Is there any fundamental difference between using rotations and ortho projection?
Is
ortho(x:-90deg, y:-90deg, z:60deg) { ... }
the same as
rotate(x: -90deg)
rotate(y: -90deg)
rotate(z: 60deg)
?
Also, are the rotations in the ortho projection alwas applied in that order, starting from x to z?
Y.D.X
January 17, 2025, 10:24am
2
I have never used ortho before, but I think the source code agrees with your conjecture.

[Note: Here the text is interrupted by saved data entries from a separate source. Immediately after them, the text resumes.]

(* ===== verification/HttpPool.v ===== *)
(** * [HttpConnectionPool] of [sylar/http/http_connection.cc]

    Connections are objects on the heap: [m_conns] holds the idle ones, users
    hold those handed out, and a call of [getConnection] holds the ones it has
    taken out to delete.  Each locked section or access to the counter, with
    what a thread does alone after it, is a step. *)

From stdpp Require Import base list gmap sets strings.
From Stdlib Require Import ZArith Lia Ascii String.
From S2P Require Import Prelude Endian Http HttpTheorems Stream HttpParser HttpClientParser HttpSession HttpConnection.
From S2P Require Import Uri Address Lookup FdManager Hook Socket SocketTheorems HttpClient.

Local Open Scope string_scope.
Local Open Scope Z_scope.

(** What the pool uses of an [HttpConnection]; [m_createTime] stays zero. *)
Record HttpConn := mkConn { h_sock : Socket; m_createTime : Z; m_request : Z }.

Definition newHttpConnection (sock : Socket) : HttpConn := mkConn sock 0 0.
Definition with_sock (s : Socket) (c : HttpConn) : HttpConn := mkConn s (m_createTime c) (m_request c).
Definition isConnected (c : HttpConn) : bool := m_isConnected (h_sock c).

Record HttpConnectionPool := mkPool {
  m_host : string;
  m_vhost : string;
  m_port : Z;
  m_maxSize : Z;
  m_maxAliveTime : Z;
  m_maxRequest : Z;
  m_isHttps : bool;
  m_conns : list nat;
  m_total : Z;
}.

Definition newPool (host vhost : string) (port : Z) (is_https : bool) (max_size max_alive_time max_request : Z)
    : HttpConnectionPool :=
  mkPool host vhost (if port =? 0 then (if is_https then 443 else 80) else port)
    max_size max_alive_time max_request is_https [] 0.

(** [HttpConnectionPool::Create]: an invalid URI is logged, then used. *)
Definition Pool_Create (uri vhost : string) (max_size max_alive_time max_request : Z)
    : outcome HttpConnectionPool :=
  o ← Uri.Create uri;
  turi ← deref null_deref o;
  Ok (newPool (Uri.m_host turi) vhost (u32 (getPort turi)) (String.eqb (m_scheme turi) "https")
        max_size max_alive_time max_request).

Definition set_conns (v : list nat) (p : HttpConnectionPool) : HttpConnectionPool :=
  mkPool (m_host p) (m_vhost p) (m_port p) (m_maxSize p) (m_maxAliveTime p) (m_maxRequest p) (m_isHttps p)
    v (m_total p).
(** [m_total += n], an [atomic<int32_t>] *)
Definition add_total (n : Z) (p : HttpConnectionPool) : HttpConnectionPool :=
  mkPool (m_host p) (m_vhost p) (m_port p) (m_maxSize p) (m_maxAliveTime p) (m_maxRequest p) (m_isHttps p)
    (m_conns p) (i32 (m_total p + n)).
(** Texts as values, whose conversion is the identity. *)
Definition cast_string : LexicalCast string := Cast Some Some.

Lemma config_value_roundtrip_witness :
  let c := Cast (fun s => Some s) (fun s => Some s) : LexicalCast string in
  let x := emit (Scalar "a") in
  survives c x /\ survives (cast_vector c) [x; x].
Proof.
  assert (survives cast_string (emit (Scalar "a"))) as Hs by (exists (Scalar "a"); split; vm_compute; reflexivity).
  split; [exact Hs|].
  apply (config_value_roundtrip cast_string elements map_to_list [emit (Scalar "a"); emit (Scalar "a")] ∅ ∅);
    [done|done|].
  intros x [Hx|[Hx|[k Hx]]]; [|set_solver|by rewrite lookup_empty in Hx].
  assert (x = emit (Scalar "a")) as -> by set_solver. exact Hs.
Defined.
(* ===== verification/LogResults.v ===== *)
(** * What the loggers guarantee

    The theorems on [log.cc]: every use of the interface keeps its objects well
    formed, an event reaches its appenders once, the loggers follow the
    configuration, definitions survive their YAML text but for what is not read,
    and a log file holds the last three seconds. *)

From stdpp Require Import base list gmap strings sorting.
From Stdlib Require Import ZArith Lia Ascii String.
From S2P Require Import Prelude Http Config ConfigTheorems LogFormat LogPattern Log LogConfig LogTheorems.

Local Open Scope string_scope.

(** ** Clients *)

(** The calls of a program; an appender is made, given a formatter of its own or
    none, and added. *)
Inductive call :=
  | CGet (name : string)
  | CLevel (p : nat) (level : Z)
  | CAppenderLevel (ap : nat) (level : Z)
  | CAdd (p : nat) (kind : appender_kind) (own : option LogFormatter)
  | CDel (p ap : nat)
  | CClear (p : nat)
  | CFormatter (p : nat) (f : LogFormatter)
  | CPattern (p : nat) (pattern : string)
  | CAppenderFormatter (ap : nat) (f : LogFormatter)
  | CLog (p : nat) (level : Z) (event : LogEvent).

Section clients.
Context (can_open : nat -> nat -> bool) (strftime : string -> Z -> option string).

Definition new_of_kind (p : nat) (kind : appender_kind) : LogAppender :=
  match kind with StdLogAppender => newStdLogAppender | FileLogAppender f => newFileLogAppender can_open p f end.

Definition do_call (c : call) (g : logs) : outcome logs :=
  match c with
  | CGet name => '(_, g) ← getLogger name g; Ok g
  | CLevel p x => setLevel p x g
  | CAppenderLevel ap x => appender_setLevel ap x g
  | CAdd p kind own =>
      let a := new_of_kind (g_next g) kind in
      let '(ap, g) := new_appender (match own with Some f => appender_setFormatter (Some f) a | None => a end) g in
      addAppender p ap g
  | CDel p ap => delAppender p ap g
  | CClear p => clearAppenders p g
  | CFormatter p f => setFormatter p (Some f) g
  | CPattern p s => setFormatter_pattern p s g
  | CAppenderFormatter ap f => a ← the_appender ap g; Ok (put_appender ap (appender_setFormatter (Some f) a) g)
  | CLog p level event => log can_open strftime p level event g
  end.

#let ortho(x: 35.264deg, y: 45deg, z: 0deg, sorted: true, cull-face: none, reset-transform: false, body, name: none) = group(name: name, ctx => {
_projection(body, ortho-matrix(x, y, z), ortho-projection-matrix,
// Get an orthographic view matrix for 3 angles
#let ortho-matrix(x, y, z) = matrix.mul-mat(
matrix.ident(),
matrix.transform-rotate-x(x),
matrix.transform-rotate-y(y),
matrix.transform-rotate-z(z),
)
/// rect((-1,-1), (1,1))
/// // Rotate on y-axis
/// rotate(y: 80deg)
/// circle((0,0))
/// ```
///
/// - ..angles (angle): A single angle as a positional argument to rotate on the z-axis by.
/// Named arguments of `x`, `y` or `z` can be given to rotate on their respective axis.

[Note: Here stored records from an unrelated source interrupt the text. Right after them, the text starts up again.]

(* ===== verification/Thread.v ===== *)
(** * [sylar/thread.h], [sylar/thread.cc], [Semaphore]

    A [Thread] object, the thread that makes it and the thread it runs.  The two
    take steps in any order; a step that uses the object after it was destroyed
    is undefined. *)

From stdpp Require Import base list strings.
From Stdlib Require Import ZArith Lia String.
From S2P Require Import Prelude.

(** ** [Semaphore] *)

Definition Semaphore : Type := nat.
(** [wait]: [None] while the count is zero. *)
Definition sem_take (s : Semaphore) : option Semaphore := match s with O => None | S n => Some n end.
(** [notify] *)
Definition sem_give (s : Semaphore) : Semaphore := S s.

(** ** [Thread] *)

(** [m_cb] names the callback; [m_thread] says whether the handle is non-zero. *)
Record Thread := mkThread {
  m_id : Z;
  m_thread : bool;
  m_cb : option nat;
  m_name : string;
  m_semaphore : Semaphore;
}.

(** Where the maker is: in the constructor before [pthread_create], in
    [m_semaphore.wait()], behind the constructor, behind an exception, or behind
    the destructor. *)
Inductive maker := Creating | Waiting | Made | Threw | Destroyed.
(** Where [run] is. *)
Inductive runner := Unborn | Begin | Registered | Swapped (cb : option nat) | Calling (cb : option nat) | Ended.

#[export] Instance maker_eq_dec : EqDecision maker.
Proof. solve_decision. Defined.
#[export] Instance runner_eq_dec : EqDecision runner.
Proof. solve_decision. Defined.

(** [sys_obj] is [None] once the object is gone; [t_thread] says whether the
    running thread's pointer is set, [t_thread_name] is its name. *)
Record sys := Sys {
  sys_obj : option Thread;
  sys_maker : maker;
  sys_runner : runner;
  t_thread : bool;
  t_thread_name : string;
}.

(** The start of the constructor. *)
Definition newThread (cb : nat) (name : string) : Thread :=
  mkThread (-1) false (Some cb) (if String.eqb name "" then "unknow" else name) 0.
Definition begin (cb : nat) (name : string) : sys := Sys (Some (newThread cb name)) Creating Unborn false "UNKNOWN".

Inductive act :=
  | Create (ret : Z)
  | WaitReturns
  | WaitFails
  | Join (ret : Z)
  | Destroy
  | RunBegin
  | RunSwap
  | RunNotify
  | SetName (name : string)
  | RunEnd.

Section steps.
(** The id of the running thread. *)
Context (tid : Z).

Definition with_obj (s : sys) (f : Thread -> sys) : outcome sys :=
  match sys_obj s with Some th => Ok (f th) | None => Err (UB null_deref) end.

(** [Thread::setName] in the running thread. *)
Definition setName (name : string) (s : sys) : outcome sys :=
  if String.eqb name "" then Ok s
  else if t_thread s then
    with_obj s (fun th => Sys (Some (mkThread (m_id th) (m_thread th) (m_cb th) name (m_semaphore th)))
                            (sys_maker s) (sys_runner s) true name)
  else Ok (Sys (sys_obj s) (sys_maker s) (sys_runner s) false name).

(** [Thread::join]: with no handle nothing is done. *)
Definition join (ret : Z) (s : sys) : option (outcome sys) :=
  match sys_obj s with
  | None => None
  | Some th =>
      if negb (m_thread th) then Some (Ok s)
      else if negb (ret =? 0)%Z then Some (Err (Throws logic_error))
      else match sys_runner s with
           | Ended => Some (Ok (Sys (Some (mkThread (m_id th) false (m_cb th) (m_name th) (m_semaphore th)))
                                  (sys_maker s) Ended (t_thread s) (t_thread_name s)))
           | _ => None
           end
  end.

(** A step, [None] when it cannot be taken. *)
Definition act_step (x : act) (s : sys) : option (outcome sys) :=
  match x, sys_maker s, sys_runner s with
  | Create ret, Creating, Unborn =>
      if (ret =? 0)%Z then
        Some (with_obj s (fun th => Sys (Some (mkThread (m_id th) true (m_cb th) (m_name th) (m_semaphore th)))
                                      Waiting Begin (t_thread s) (t_thread_name s)))
      else Some (Ok (Sys None Threw Unborn (t_thread s) (t_thread_name s)))
  | WaitReturns, Waiting, r =>
      th ← sys_obj s; n ← sem_take (m_semaphore th);
      Some (Ok (Sys (Some (mkThread (m_id th) (m_thread th) (m_cb th) (m_name th) n)) Made r (t_thread s) (t_thread_name s)))
  | WaitFails, Waiting, r => Some (Ok (Sys None Threw r (t_thread s) (t_thread_name s)))
  | Join ret, Made, _ => join ret s
  | Destroy, Made, r => Some (Ok (Sys None Destroyed r (t_thread s) (t_thread_name s)))
  | RunBegin, k, Begin =>
      Some (with_obj s (fun th => Sys (Some (mkThread tid (m_thread th) (m_cb th) (m_name th) (m_semaphore th)))
                                    k Registered true (m_name th)))
  | RunSwap, k, Registered =>
      Some (with_obj s (fun th => Sys (Some (mkThread (m_id th) (m_thread th) None (m_name th) (m_semaphore th)))
                                    k (Swapped (m_cb th)) (t_thread s) (t_thread_name s)))
  | RunNotify, k, Swapped cb =>
      Some (with_obj s (fun th => Sys (Some (mkThread (m_id th) (m_thread th) (m_cb th) (m_name th) (sem_give (m_semaphore th))))
                                    k (Calling cb) (t_thread s) (t_thread_name s)))
  | SetName name, _, Calling _ => Some (setName name s)
  | RunEnd, k, Calling _ => Some (Ok (Sys (sys_obj s) k Ended (t_thread s) (t_thread_name s)))
  | _, _, _ => None
  end.

Fixpoint act_steps (xs : list act) (s : sys) : option (outcome sys) :=
  match xs with
  | [] => Some (Ok s)
  | x :: xs => match act_step x s with
               | Some (Ok s) => act_steps xs s
               | o => o
               end
  end.

(** ** The hand-over *)

(** The callback and name a thread was made with. *)
Definition handed (cb : nat) (s : sys) : Prop :=
  match sys_maker s, sys_runner s, sys_obj s with
  | Creating, Unborn, Some th => m_cb th = Some cb /\ m_semaphore th = 0
  | Waiting, Begin, Some th => m_cb th = Some cb /\ m_semaphore th = 0
  | Waiting, Registered, Some th => m_cb th = Some cb /\ m_semaphore th = 0 /\ m_id th = tid
  | Waiting, Swapped c, Some th => c = Some cb /\ m_cb th = None /\ m_semaphore th = 0 /\ m_id th = tid
  | Waiting, Calling c, Some th => c = Some cb /\ m_cb th = None /\ m_semaphore th = 1 /\ m_id th = tid
  | Waiting, Ended, Some th => m_cb th = None /\ m_semaphore th = 1 /\ m_id th = tid
  | Made, Calling c, Some th => c = Some cb /\ m_cb th = None /\ m_id th = tid
  | Made, Ended, Some th => m_cb th = None /\ m_id th = tid
  | Destroyed, Calling c, None => c = Some cb
  | Destroyed, Ended, None => True
  | Threw, Unborn, None => True
  | _, _, _ => False
  end.

Lemma handed_step cb x s o : x <> WaitFails -> handed cb s -> act_step x s = Some o ->
  (exists s', o = Ok s' /\ handed cb s') \/ (exists ret, x = Join ret /\ o = Err (Throws logic_error))
  \/ (exists n, x = SetName n /\ sys_maker s = Destroyed /\ o = Err (UB null_deref)).
Proof.
  intros Hx H E. destruct s as [[th|] k r tt tn]; destruct k; destruct r; cbn in H; try done; destruct x; cbn in E; try done;
    unfold setName, join, with_obj in E; cbn in E;
    repeat match type of E with
           | context [if ?b then _ else _] => destruct b; cbn in E
           end;
    destruct_and?; repeat match goal with Hs : m_semaphore th = _ |- _ => rewrite Hs in E; revert Hs end; intros; cbn in E;
    try done; injection E as <-;
    first [left; eexists; split; [reflexivity|]; cbn; split_and?; first [done|congruence]
          |right; left; eexists; split; reflexivity
          |right; right; eexists; split_and!; reflexivity].
Qed.

End steps.

(** All states of a thread whose wait for the semaphore is not interrupted. *)
Inductive reached (tid : Z) (cb : nat) (name : string) : sys -> Prop :=
  | reached_begin : reached tid cb name (begin cb name)
  | reached_step x s s' : reached tid cb name s -> x <> WaitFails -> act_step tid x s = Some (Ok s') -> reached tid cb name s'.

Lemma reached_handed tid cb name s : reached tid cb name s -> handed tid cb s.
Proof.
  induction 1 as [|x s s' _ IH Hx E]; [done|].
  destruct (handed_step tid cb x s _ Hx IH E) as [(s1 & [= <-] & H)|[(ret & _ & [=])|(n & _ & _ & [=])]]. done.
Qed.

Lemma reached_run tid cb name xs : forall s s', reached tid cb name s -> Forall (fun x => x <> WaitFails) xs ->
  act_steps tid xs s = Some (Ok s') -> reached tid cb name s'.
Proof.
  induction xs as [|x xs IH]; intros s s' H Hx E; cbn in E; [by injection E as <-|]. apply Forall_cons in Hx as [Hx Hxs].
  destruct (act_step tid x s) as [[s1|e]|] eqn:E1; try done. eapply IH; [by eapply reached_step|done|done].
Qed.

(** ** Properties *)

(** C29: If the maker's wait on the semaphore is not interrupted: when the
    constructor of a [Thread] has returned, the object has the id of the running
    thread and has given up its callback, which that thread calls; while it
    waits some step of the running thread or its own return can be taken; and no
    step touches a destroyed object but [setName] in a thread that outlives it.
    An interrupted wait makes [run] touch a destroyed object:
    [interrupted_wait_undefined]. *)
Theorem thread_hand_over tid cb name s :
  reached tid cb name s ->
  (sys_maker s = Made -> exists th, sys_obj s = Some th /\ m_id th = tid /\ m_cb th = None
     /\ (sys_runner s = Calling (Some cb) \/ sys_runner s = Ended))
  /\ (sys_maker s = Waiting -> exists x s', act_step tid x s = Some (Ok s')
        /\ (x = WaitReturns \/ x = RunBegin \/ x = RunSwap \/ x = RunNotify))
  /\ (forall x u, x <> WaitFails -> act_step tid x s = Some (Err (UB u)) -> exists n, x = SetName n /\ sys_maker s = Destroyed).
Proof.
  intros H%reached_handed. split_and!.
  - intros Hm. destruct s as [o k r tt tn]. cbn in Hm. subst k. destruct r, o as [th|]; cbn in H; try done;
      destruct_and?; subst; eexists; split_and!; eauto.
  - intros Hm. destruct s as [o k r tt tn]. cbn in Hm. subst k. destruct r, o as [th|]; cbn in H; try done; destruct_and?;
      [exists RunBegin|exists RunSwap|exists RunNotify|exists WaitReturns|exists WaitReturns]; cbn;
      repeat match goal with Hs : m_semaphore th = _ |- _ => rewrite Hs; clear Hs end; eexists; (split; [reflexivity|tauto]).
  - intros x u Hx E. destruct (handed_step tid cb x s _ Hx H E) as [(s1 & [=] & _)|[(ret & _ & [=])|(n & -> & Hm & _)]]. eauto.
Qed.

Definition whole_life : list act := [Create 0; RunBegin; RunSwap; RunNotify; WaitReturns; RunEnd].

Lemma thread_hand_over_witness : exists s, act_steps 42 whole_life (begin 7 "io") = Some (Ok s)
  /\ exists th, sys_obj s = Some th /\ m_id th = 42%Z /\ m_cb th = None.
Proof.
  eexists. split; [vm_compute; reflexivity|].
  edestruct (thread_hand_over 42 7 "io") as [H _].
  - apply (reached_run 42 7 "io" whole_life (begin 7 "io")); [apply reached_begin|repeat constructor; discriminate|vm_compute; reflexivity].
  - destruct (H eq_refl) as (th & H1 & H2 & H3 & _). exists th. split; [exact H1|]. split; [exact H2|exact H3].
Defined.

(** When the wait is interrupted by a signal the constructor throws while the
    thread goes on with the destroyed object. *)
Lemma interrupted_wait_undefined tid cb name :
  act_steps tid [Create 0; WaitFails; RunBegin] (begin cb name) = Some (Err (UB null_deref)).
Proof. reflexivity. Qed.

(** A detached thread that sets its name writes to the destroyed object. *)
Lemma detached_setName_undefined tid cb name n : n <> ""%string ->
  act_steps tid [Create 0; RunBegin; RunSwap; RunNotify; WaitReturns; Destroy; SetName n] (begin cb name)
  = Some (Err (UB null_deref)).
Proof. intros Hn. cbn. unfold setName. destruct (String.eqb_spec n ""); done. Qed.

/// You can give named arguments of `yaw`, `pitch` or `roll`, too.
/// - origin (none,coordinate): Origin to rotate around, or (0, 0, 0) if set to `none`.

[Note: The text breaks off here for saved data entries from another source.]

Lemma rfind_split s n : rfind s = Some n ->
  s = String.substring 0 n s ++ String slash (String.substring (n + 1) (String.length s - (n + 1)) s)
  /\ rfind (String.substring (n + 1) (String.length s - (n + 1)) s) = None /\ n < String.length s.
Proof.
  revert n. induction s as [|a s IH]; intros n; cbn [rfind]; [done|]. destruct (rfind s) as [k|] eqn:E.
  - intros [= <-]. destruct (IH k eq_refl) as (H1 & H2 & H3). split_and!; [|exact H2|cbn; lia].
    change (String a s = String a (String.substring 0 k s ++ String slash (String.substring (k + 1) (String.length s - (k + 1)) s))).
    by f_equal.
  - destruct (Ascii.eqb_spec a slash) as [->|]; [|done]. intros [= <-].
    replace (String.substring (0 + 1) (String.length (String slash s) - (0 + 1)) (String slash s)) with s.
    + split_and!; [done|done|cbn; lia].
    + cbn. rewrite Nat.sub_0_r. symmetry. by apply substring_all.
Qed.

(** Directory, slash and name are the path again. *)
Lemma path_split p n : rfind p = Some (S n) ->
  p = Dirname p ++ "/" ++ Basename p /\ rfind (Basename p) = None.
Proof.
  intros H. destruct (rfind_split p (S n) H) as (H1 & H2 & _). unfold Dirname, Basename.
  destruct (String.eqb_spec p "") as [->|]; [done|]. rewrite H. by split.
Qed.

(** ** Directories *)

(** What [lstat] and [readdir] find: the kinds of a file by [st_mode], a
    directory with its entries and whether [opendir] succeeds on it. *)
Inductive inode :=
  | Reg
  | Special (st_mode : Z)
  | Dir (readable : bool) (entries : list (string * inode)).

Definition S_IFDIR : Z := 16384.
Definition S_IFREG : Z := 32768.
Definition S_IFSOCK : Z := 49152.
Definition S_IFBLK : Z := 24576.
Definition S_IFLNK : Z := 40960.
Definition st_mode (e : inode) : Z := match e with Reg => S_IFREG | Special m => m | Dir _ _ => S_IFDIR end.

Definition child (path n : string) : string := path ++ "/" ++ n.
Definition dot (n : string) : bool := String.eqb n "." || String.eqb n "..".

(** The test on the end of a file name. *)
Definition has_subfix (filename subfix : string) : bool :=
  if String.eqb subfix "" then true
  else if (String.length filename <? String.length subfix)%nat then false
  else String.eqb (String.substring (String.length filename - String.length subfix) (String.length subfix) filename) subfix.

(** [ListAllFile] on an entry; [None] is a path that does not exist.  [typed]
    says of a path whether [readdir] reports the type of the entry ([d_type] is
    [DT_UNKNOWN] on some file systems). *)
Section list.
Context (typed : string -> bool).
(* ===== verification/FiberSwitch.v ===== *)
(** * The fibers of a process: [sylar/fiber.cc], the thread-local part of
    [sylar/scheduler.cc]

    [Fiber.v] is one fiber as its scheduler sees it.  Here are all fibers with
    their ids and stacks, the thread-local pointers of every thread and what
    [swapcontext] does with them: it saves the stack the thread runs on in one
    fiber's [m_ctx] and goes on from another's, and which fibers these are is
    up to the pointers.  Shown are that the pointers are right in every use by
    the rules, and that the switches act on each fiber as [Fiber.v] says. *)

From stdpp Require Import base list gmap fin_maps.
From Stdlib Require Import ZArith Lia.
From S2P Require Import Prelude Fiber.

(** The function at the bottom of a fiber's stack. *)
Inductive entry := AtMain | AtCaller.

#[export] Instance entry_eq_dec : EqDecision entry.
Proof. solve_decision. Defined.

(** A saved context: the start of the entry function; after the switch the
    code on fiber [a]'s stack is in; after the last switch of the entry
    function, where only an assertion that fails is left. *)
Inductive point := Enter | Resume (a : nat) | Last.

#[export] Instance point_eq_dec : EqDecision point.
Proof. solve_decision. Defined.

(** [m_ctx] is [None] when what it holds was resumed and not saved again. The
    main fiber of a thread has no entry function and no stack of its own. *)
Record Fiber := mkFiber {
  m_id : Z;
  m_stacksize : Z;
  m_state : State;
  m_cb : option nat;
  m_stack : bool;
  m_entry : option entry;
  m_ctx : option point;
}.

#let rotate(..angles, origin: none) = {
assert(angles.pos().len() == 1 or angles.named().len() > 0,
message: "Rotate takes a single z-angle or angles " +
"(x, y, z or yaw, pitch, roll) as named arguments, got: " + repr(angles))
let named = angles.named()
let names = named.keys()
let mat = if angles.pos().len() == 1 {
matrix.transform-rotate-z(angles.pos().at(0))
} else if names.all(n => n in ("x", "y", "z")) {
matrix.transform-rotate-xyz(named.at("x", default: 0deg),
named.at("y", default: 0deg),
named.at("z", default: 0deg))
/// Returns a $4 \times 4$ rotation matrix - euler angles
///
/// Calculates the product of the three rotation matrices
/// $R = Rz(z) Ry(y) Rx(x)$
///
/// - x (angle): Rotation about x
/// - y (angle): Rotation about y
/// - z (angle): Rotation about z
/// -> matrix
#let transform-rotate-xyz(x, y, z) = {
((cos(y)*cos(z), sin(x)*sin(y)*cos(z) - cos(x)*sin(z), cos(x)*sin(y)*cos(z) + sin(x)*sin(z), 0),
(cos(y)*sin(z), sin(x)*sin(y)*sin(z) + cos(x)*cos(z), cos(x)*sin(y)*sin(z) - sin(x)*cos(z), 0),
(-sin(y), sin(x)*cos(y), cos(x)*cos(y), 0),
(0,0,0,1))
}
Thanks @Y.D.X .transform-shape:false for markers is ignored inside ortho :(ortho.